-- Data --
#####

(** The body of the loop of [readHeader] for a line of at least 60
    bytes, read as line number [lineNum]. *)
Definition headerLine (lineNum : nat) (line : string)
    (rememberMe : string) (hdr : ObsHeader) : exec hdrStep :=
  let* val := slice_to line 60 in
  let* rest := slice_from line 60 in
  let key := TrimSpace rest in
  let hdr := set_labels (labels hdr ++ [key]) hdr in
  if String.eqb key "RINEX VERSION / TYPE" then
    let* v := slice_to val 20 in
    match ParseFloat (TrimSpace v) 32 with
    | None => Ret (HdrFail hdr ErrRinexVersion)
    | Some f64 =>
        let hdr := set_RINEXVersion f64 hdr in
        let* t := slice val 20 21 in
        let hdr := set_RINEXType (TrimSpace t) hdr in
        let* s := slice val 40 41 in
        match sysPerAbbr (TrimSpace s) with
        | Some sys => Ret (HdrNext rememberMe (set_SatSystem (Some sys) hdr))
        | None => Ret (HdrFail hdr (ErrHeaderSatSys lineNum))
        end
    end
  else if String.eqb key "PGM / RUN BY / DATE" then
    let* a := slice_to val 20 in
    let* b := slice val 20 40 in
    let* c := slice_from val 40 in
    Ret (HdrNext rememberMe
           (set_Date (TrimSpace c) (set_RunBy (TrimSpace b) (set_Pgm (TrimSpace a) hdr))))
  else if String.eqb key "COMMENT" then
    Ret (HdrNext rememberMe (set_Comments (Comments hdr ++ [TrimSpace val]) hdr))
  else if String.eqb key "MARKER NAME" then
    Ret (HdrNext rememberMe (set_MarkerName (TrimSpace val) hdr))
  else if String.eqb key "MARKER NUMBER" then
    let* a := slice_to val 20 in
    Ret (HdrNext rememberMe (set_MarkerNumber (TrimSpace a) hdr))
  else if String.eqb key "MARKER TYPE" then
    let* a := slice val 20 40 in
    Ret (HdrNext rememberMe (set_MarkerType (TrimSpace a) hdr))
  else if String.eqb key "OBSERVER / AGENCY" then
    let* a := slice_to val 20 in
    let* b := slice_from val 20 in
    Ret (HdrNext rememberMe (set_Agency (TrimSpace b) (set_Observer (TrimSpace a) hdr)))
  else if String.eqb key "REC # / TYPE / VERS" then
    let* a := slice_to val 20 in
    let* b := slice val 20 40 in
    let* c := slice_from val 40 in
    Ret (HdrNext rememberMe
           (set_ReceiverVersion (TrimSpace c)
              (set_ReceiverType (TrimSpace b) (set_ReceiverNumber (TrimSpace a) hdr))))
  else if String.eqb key "ANT # / TYPE" then
    let* a := slice_to val 20 in
    let* b := slice val 20 40 in
    Ret (HdrNext rememberMe
           (set_AntennaType (TrimSpace b) (set_AntennaNumber (TrimSpace a) hdr)))
  else if String.eqb key "APPROX POSITION XYZ" then
    match Fields val with
    | [x; y; z] =>
        Ret (HdrNext rememberMe (set_Position (storePosition x y z (Position hdr)) hdr))
    | _ => Ret (HdrFail hdr ErrApproxPosition)
    end
  else if String.eqb key "ANTENNA: DELTA H/E/N" then
    match Fields val with
    | [e0; e1; e2] =>
        Ret (HdrNext rememberMe
               (set_AntennaDelta (storeAntennaDelta e0 e1 e2 (AntennaDelta hdr)) hdr))
    | _ => Ret (HdrFail hdr ErrAntennaDeltas)
    end
  else if String.eqb key "SYS / # / OBS TYPES" then
    let* sysStr := slice_to val 1 in
    let sr := if String.eqb sysStr " " then (rememberMe, rememberMe)
              else (sysStr, sysStr) in
    let sysStr := fst sr in
    let rememberMe := snd sr in
    match sysPerAbbr sysStr with
    | None => Ret (HdrFail hdr (ErrObsTypesSatSys lineNum))
    | Some sys =>
        let* cnt := slice val 3 6 in
        let* toks := slice_from val 7 in
        if negb (String.eqb (TrimSpace cnt) "") then
          Ret (HdrNext rememberMe
                 (set_ObsTypes (<[sys := Fields toks]> (ObsTypes hdr)) hdr))
        else
          Ret (HdrNext rememberMe
                 (set_ObsTypes
                    (<[sys := default [] (ObsTypes hdr !! sys) ++ Fields toks]>
                       (ObsTypes hdr)) hdr))
    end
  else if String.eqb key "SIGNAL STRENGTH UNIT" then
    let* a := slice_to val 20 in
    Ret (HdrNext rememberMe (set_SignalStrengthUnit (TrimSpace a) hdr))
  else if String.eqb key "INTERVAL" then
    match ParseFloat (TrimSpace val) 64 with
    | Some f64 => Ret (HdrNext rememberMe (set_Interval f64 hdr))
    | None => Ret (HdrNext rememberMe hdr)
    end
  else if String.eqb key "TIME OF FIRST OBS" then
    let* a := slice_to val 43 in
    match time_Parse epochTimeFormat (TrimSpace a) with
    | None => Ret (HdrFail hdr (ErrHeaderParse key))
    | Some t => Ret (HdrNext rememberMe (set_TimeOfFirstObs t hdr))
    end
  else if String.eqb key "TIME OF LAST OBS" then
    let* a := slice_to val 43 in
    match time_Parse epochTimeFormat (TrimSpace a) with
    | None => Ret (HdrFail hdr (ErrHeaderParse key))
    | Some t => Ret (HdrNext rememberMe (set_TimeOfLastObs t hdr))
    end
  else if String.eqb key "LEAP SECONDS" then
    let* a := slice_to val 6 in
    match Atoi (TrimSpace a) with
    | None => Ret (HdrFail hdr (ErrHeaderParse key))
    | Some i => Ret (HdrNext rememberMe (set_LeapSeconds i hdr))
    end
  else if String.eqb key "# OF SATELLITES" then
    let* a := slice_to val 6 in
    match Atoi (TrimSpace a) with
    | None => Ret (HdrFail hdr (ErrHeaderParse key))
    | Some i => Ret (HdrNext rememberMe (set_NSatellites i hdr))
    end
  else if String.eqb key "END OF HEADER" then
    Ret (HdrEnd hdr)
  else
    Ret (HdrNext rememberMe hdr).
(** * Slidev export pipeline: a shallow embedding of [export.ts] and of the
    export job service, with the properties of the specification.

    Conventions of the embedding.
    - JavaScript strings are [string]s (sequences of 8-bit code units);
      [Error] objects are represented by their message.
    - JavaScript numbers are values of [num]: [NaN], the two infinities, or a
      finite rational.  Integer-valued quantities that the code only ever
      produces as integers (clock readings, frame counters, slide numbers)
      are [Z].
    - Calls into the browser, the clock, the encoder process and the file
      system go through an environment record; every call is appended to a
      ghost log, so that properties of a run are properties of its log. *)

From Stdlib Require Import ZArith QArith Qabs Qround Qminmax Ascii String List Bool Lia.
From Stdlib Require Qcanon.
From stdpp Require Import base option list strings pretty gmap.
From Equations Require Import Equations.

Local Open Scope string_scope.
Local Open Scope list_scope.
Local Open Scope Z_scope.

(** * Filename components ([sanitizePart], export API plugin) *)

Module Sanitize.

Definition chars := list ascii.

Definition code (c : ascii) : N := N_of_ascii c.

Definition dash : ascii := "-"%char.

(** The regular-expression class [\w]: ASCII letters, digits, underscore. *)
Definition is_word (c : ascii) : bool :=
  let n := code c in
  ((48 <=? n) && (n <=? 57) || (65 <=? n) && (n <=? 90)
   || (97 <=? n) && (n <=? 122) || (n =? 95))%N.

(** The class [[\w.-]]. *)
Definition allowed (c : ascii) : bool :=
  is_word c || Ascii.eqb c "."%char || Ascii.eqb c dash.

(** White space and line terminators among the 8-bit code units. *)
Definition is_space (c : ascii) : bool :=
  let n := code c in
  ((9 <=? n) && (n <=? 13) || (n =? 32) || (n =? 160))%N.

Fixpoint trimStart (l : chars) : chars :=
  match l with
  | c :: r => if is_space c then trimStart r else l
  | [] => []
  end.

Definition trimEnd (l : chars) : chars := reverse (trimStart (reverse l)).

Definition trim (l : chars) : chars := trimEnd (trimStart l).

(** [s.replace(/C+/g, '-')] for a character class [C]: every maximal run
    of characters of the class becomes one dash.  [in_run] tells that the
    previous character belonged to the run being replaced. *)
Fixpoint replace_runs (cls : ascii -> bool) (in_run : bool) (l : chars) : chars :=
  match l with
  | [] => []
  | c :: r =>
      if cls c
      then (if in_run then replace_runs cls true r
            else dash :: replace_runs cls true r)
      else c :: replace_runs cls false r
  end.

Definition is_dash (c : ascii) : bool := Ascii.eqb c dash.

Definition drop_leading_dash (l : chars) : chars :=
  match l with
  | c :: r => if is_dash c then r else l
  | [] => []
  end.

Definition drop_trailing_dash (l : chars) : chars :=
  reverse (drop_leading_dash (reverse l)).

(** [s.replace(/^-|-$/g, '')]: the first alternative can only match at
    offset 0 and the second only at the last character of what is left. *)
Definition strip_edge_dashes (l : chars) : chars :=
  drop_trailing_dash (drop_leading_dash l).

Definition sanitize_chars (l : chars) : chars :=
  strip_edge_dashes
    (replace_runs is_dash false
       (replace_runs (fun c => negb (allowed c)) false
          (trim l))).

Definition sanitizePart (value : string) : string :=
  string_of_list_ascii (sanitize_chars (list_ascii_of_string value)).

(** Does the text contain two neighbouring dashes? *)
Fixpoint has_double_dash (l : chars) : bool :=
  match l with
  | c :: r =>
      match r with
      | d :: _ => (is_dash c && is_dash d) || has_double_dash r
      | [] => false
      end
  | [] => false
  end.

End Sanitize.

(** * JavaScript values used by the exporter *)

Module JS.
Import Sanitize.

(** An [Error]: its message.  A computation that may throw: *)
Inductive result (A : Type) : Type :=
| Ok (a : A)
| Throw (message : string).
Arguments Ok {A} a.
Arguments Throw {A} message.

(** A number.  Finite doubles are represented by the rational they denote. *)
Inductive num : Type :=
| NaN
| PInf
| NInf
| Fin (q : Q).

Definition Qltb (x y : Q) : bool := negb (Qle_bool y x).

Definition of_Z (z : Z) : num := Fin (inject_Z z).

(** [a < b] and [a <= b]; both are false as soon as one side is [NaN]. *)
Definition num_lt (a b : num) : bool :=
  match a, b with
  | NaN, _ | _, NaN => false
  | _, NInf | PInf, _ => false
  | NInf, _ | _, PInf => true
  | Fin x, Fin y => Qltb x y
  end.
Definition major_arcana : list (string * string) :=
  [ ("The Fool", "New beginnings, spontaneity, innocence");
    ("The Magician", "Manifestation, resourcefulness, power");
    ("The High Priestess", "Intuition, sacred knowledge, divine feminine");
    ("The Empress", "Femininity, beauty, nature, abundance");
    ("The Emperor", "Authority, structure, control, father-figure");
    ("The Hierophant", "Spiritual wisdom, religious beliefs, conformity");
    ("The Lovers", "Love, harmony, relationships, values alignment");
    ("The Chariot", "Control, willpower, success, determination");
    ("Strength", "Inner strength, bravery, compassion, focus");
    ("The Hermit", "Soul searching, introspection, inner guidance");
    ("Wheel of Fortune", "Good luck, karma, life cycles, destiny");
    ("Justice", "Justice, fairness, truth, cause and effect");
    ("The Hanged Man", "Suspension, restriction, letting go");
    ("Death", "Endings, beginnings, change, transformation");
    ("Temperance", "Balance, moderation, patience, purpose");
    ("The Devil", "Shadow self, attachment, addiction, restriction");
    ("The Tower", "Sudden change, upheaval, chaos, revelation");
    ("The Star", "Hope, faith, purpose, renewal, spirituality");
    ("The Moon", "Illusion, fear, anxiety, subconscious, intuition");
    ("The Sun", "Optimism, fun, warmth, success, vitality");
    ("Judgement", "Reflection, reckoning, awakening");
    ("The World", "Completion, integration, accomplishment, travel") ].

Definition suits : list string := ["Cups"; "Wands"; "Swords"; "Pentacles"].

Definition suit_meanings : list (string * string) :=
  [ ("Cups", "emotions, intuition, relationships, spirituality");
    ("Wands", "creativity, action, passion, career");
    ("Swords", "thoughts, communication, conflict, intellect");
    ("Pentacles", "material world, resources, money, career") ].

Definition court_cards : list string := ["Page"; "Knight"; "Queen"; "King"].

(** One pass of [for i in range(1, 11)]. *)
Definition number_card (suit suit_meaning : string) (i : nat) : TarotCard :=
  let name := if Nat.eqb i 1 then "Ace of " +:+ suit
              else pretty i +:+ " of " +:+ suit in
  let description := "Represents " +:+ suit_meaning +:+ " at level " +:+ pretty i in
  new_card name description.

(** One pass of [for court in court_cards]. *)
Definition court_card (suit suit_meaning court : string) : TarotCard :=
  new_card (court +:+ " of " +:+ suit)
           (court +:+ " energy in the realm of " +:+ suit_meaning).

(** One pass of [for suit in suits]: the cards it appends.  Every suit is
    a key of [suit_meanings] ([suit_meanings_total] below), so
    [suit_meanings[suit]] finds its entry. *)
Definition suit_cards (suit : string) : list TarotCard :=
  let suit_meaning := default "" (assoc suit suit_meanings) in
  map (number_card suit suit_meaning) (seq 1 10)
    ++ map (court_card suit suit_meaning) court_cards.

(** [_create_deck] appends to whatever [self.cards] holds. *)
Definition _create_deck (d : TarotDeck) : TarotDeck :=
  let with_major :=
    foldl (λ cs nd, cs ++ [new_card nd.1 nd.2]) (cards d) major_arcana in
  mkDeck (foldl (λ cs suit, cs ++ suit_cards suit) with_major suits).

(** [TarotDeck()] *)
Definition new_deck : TarotDeck := _create_deck (mkDeck []).

(** [random.shuffle(self.cards)], then one coin per card, in list order. *)
Fixpoint flip_some (cs : list TarotCard) : Random.M (list TarotCard) :=
  match cs with
  | [] => Random.ret []
  | c :: rest =>
      draw b <- random_choice true [false] in
      draw rest' <- flip_some rest in
      Random.ret ((if b then flip c else c) :: rest')
  end.

Definition shuffle (d : TarotDeck) : Random.M TarotDeck :=
  draw cs <- random_shuffle (cards d) in
  draw cs' <- flip_some cs in
  Random.ret (mkDeck cs').

(** [self.cards.pop()] when the list is not empty, else [None]. *)
Definition draw_card (d : TarotDeck) : option TarotCard * TarotDeck :=
  match last (cards d) with
  | Some c => (Some c, mkDeck (removelast (cards d)))
  | None => (None, d)
  end.

(** The loop of [draw_cards]; a card object is always true, so [if card:]
    asks whether [draw_card] returned a card. *)
Fixpoint draw_loop (k : nat) (d : TarotDeck) (drawn_cards : list TarotCard)
  : list TarotCard * TarotDeck :=
  match k with
  | 0 => (drawn_cards, d)
  | S k' =>
      let (card, d') := draw_card d in
      draw_loop k' d' (match card with
                       | Some c => drawn_cards ++ [c]
                       | None => drawn_cards
                       end)
  end.

(** [range(min(count, len(self.cards)))] is evaluated once, before the
    loop; a negative bound gives an empty range. *)
Definition draw_cards (count : Z) (d : TarotDeck) : list TarotCard * TarotDeck :=
  draw_loop (Z.to_nat (Z.min count (Z.of_nat (length (cards d))))) d [].

(** [self.cards.clear()] *)
Definition clear (d : TarotDeck) : TarotDeck := mkDeck [].

(** [self.cards.clear(); self._create_deck()] *)
Definition reset (d : TarotDeck) : TarotDeck := _create_deck (clear d).

Definition remaining_cards (d : TarotDeck) : nat := length (cards d).

(** ** [class TarotReading] *)

Record TarotReading := mkReading {
  deck : TarotDeck;
  readings_history : list pyval
}.

(** [TarotReading()] *)
Definition new_reading : TarotReading := mkReading new_deck [].

(** [for i, card in enumerate(cards):
       interpretation.append(f"{positions[i]}: {card.get_meaning()}")],
    entered with [i] as the next index. *)
Fixpoint interpret_from (positions : list string) (i : nat)
    (cs : list TarotCard) (interpretation : list string) : outcome (list string) :=
  match cs with
  | [] => Ok interpretation
  | card :: rest =>
      match positions !! i with
      | None => Raise IndexError
      | Some position =>
          interpret_from positions (S i) rest
            (interpretation ++ [position +:+ ": " +:+ get_meaning card])
      end
  end.

(** What a method leaves behind: its result, or the exception it raised,
    and the session as it then is. *)
Definition call : Type := outcome pyval * TarotReading.

Definition single_card_reading (self : TarotReading) : Random.M call :=
  draw d1 <- shuffle (deck self) in
  let (card, d2) := draw_card d1 in
  match card with
  | None =>
      Random.ret (Ok (PDict [("error", PStr "No cards available")]),
                  mkReading d2 (readings_history self))
  | Some card =>
      let reading :=
        PDict [ ("type", PStr "Single Card");
                ("cards", PList [to_dict card]);
                ("interpretation",
                 PStr ("Today's guidance: " +:+ get_meaning card)) ] in
      Random.ret (Ok reading,
                  mkReading d2 (readings_history self ++ [reading]))
  end.

Definition three_card_reading (self : TarotReading) : Random.M call :=
  draw d1 <- shuffle (deck self) in
  let (cs, d2) := draw_cards 3 d1 in
  if length cs <? 3 then
    Random.ret (Ok (PDict [("error", PStr "Not enough cards available")]),
                mkReading d2 (readings_history self))
  else
    let positions := ["Past"; "Present"; "Future"] in
    match interpret_from positions 0 cs [] with
    | Raise e => Random.ret (Raise e, mkReading d2 (readings_history self))
    | Ok interpretation =>
        let reading :=
          PDict [ ("type", PStr "Three Card (Past, Present, Future)");
                  ("cards", PList (map to_dict cs));
                  ("interpretation", PStr (join newline interpretation)) ] in
        Random.ret (Ok reading,
                    mkReading d2 (readings_history self ++ [reading]))
    end.

Definition celtic_cross_reading (self : TarotReading) : Random.M call :=
  draw d1 <- shuffle (deck self) in
  let (cs, d2) := draw_cards 10 d1 in
  if length cs <? 10 then
    Random.ret
      (Ok (PDict [("error", PStr "Not enough cards for Celtic Cross reading")]),
       mkReading d2 (readings_history self))
  else
    let positions :=
      [ "Present Situation";
        "Challenge/Cross";
        "Distant Past/Foundation";
        "Recent Past";
        "Possible Outcome";
        "Near Future";
        "Your Approach";
        "External Influences";
        "Hopes and Fears";
        "Final Outcome" ] in
    match interpret_from positions 0 cs [] with
    | Raise e => Random.ret (Raise e, mkReading d2 (readings_history self))
    | Ok interpretation =>
        let reading :=
          PDict [ ("type", PStr "Celtic Cross");
                  ("cards", PList (map to_dict cs));
                  ("interpretation", PStr (join newline interpretation)) ] in
        Random.ret (Ok reading,
                    mkReading d2 (readings_history self ++ [reading]))
    end.

Definition get_reading_types : list string :=
  ["Single Card"; "Three Card"; "Celtic Cross"].

(** ** Reading the results *)

(** The two shapes of a result: [{"error": msg}] and
    [{"type": ..., "cards": [card.to_dict() for card in cards],
      "interpretation": ...}]. *)
Definition error_result (msg : string) : pyval := PDict [("error", PStr msg)].

Definition reading_result (type : string) (cs : list TarotCard)
    (interpretation : string) : pyval :=
  PDict [ ("type", PStr type);
          ("cards", PList (map to_dict cs));
          ("interpretation", PStr interpretation) ].

Definition three_card_positions : list string := ["Past"; "Present"; "Future"].

Definition celtic_cross_positions : list string :=
  [ "Present Situation"; "Challenge/Cross"; "Distant Past/Foundation";
    "Recent Past"; "Possible Outcome"; "Near Future"; "Your Approach";
    "External Influences"; "Hopes and Fears"; "Final Outcome" ].

(** [reading[key]] on a dictionary result. *)
Definition py_lookup (key : string) (v : pyval) : option pyval :=
  match v with
  | PDict pairs => assoc key pairs
  | _ => None
  end.

(** ["error" in reading], the test that every front end makes. *)
Definition is_error (v : pyval) : bool :=
  match py_lookup "error" v with
  | Some _ => true
  | None => false
  end.

(** The two spreads are one procedure run with different constants. *)
Definition spread_reading (count : nat) (message type : string)
    (positions : list string) (self : TarotReading) : Random.M call :=
  draw d1 <- shuffle (deck self) in
  let (cs, d2) := draw_cards (Z.of_nat count) d1 in
  if length cs <? count then
    Random.ret (Ok (error_result message), mkReading d2 (readings_history self))
  else
    match interpret_from positions 0 cs [] with
    | Raise e => Random.ret (Raise e, mkReading d2 (readings_history self))
    | Ok interpretation =>
        let reading := reading_result type cs (join newline interpretation) in
        Random.ret (Ok reading,
                    mkReading d2 (readings_history self ++ [reading]))
    end.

#####

-- Your instructions --
Whenever the word "numbers" appears in a line above, copy that line.

-- Answer --
    - JavaScript numbers are values of [num]: [NaN], the two infinities, or a
      produces as integers (clock readings, frame counters, slide numbers)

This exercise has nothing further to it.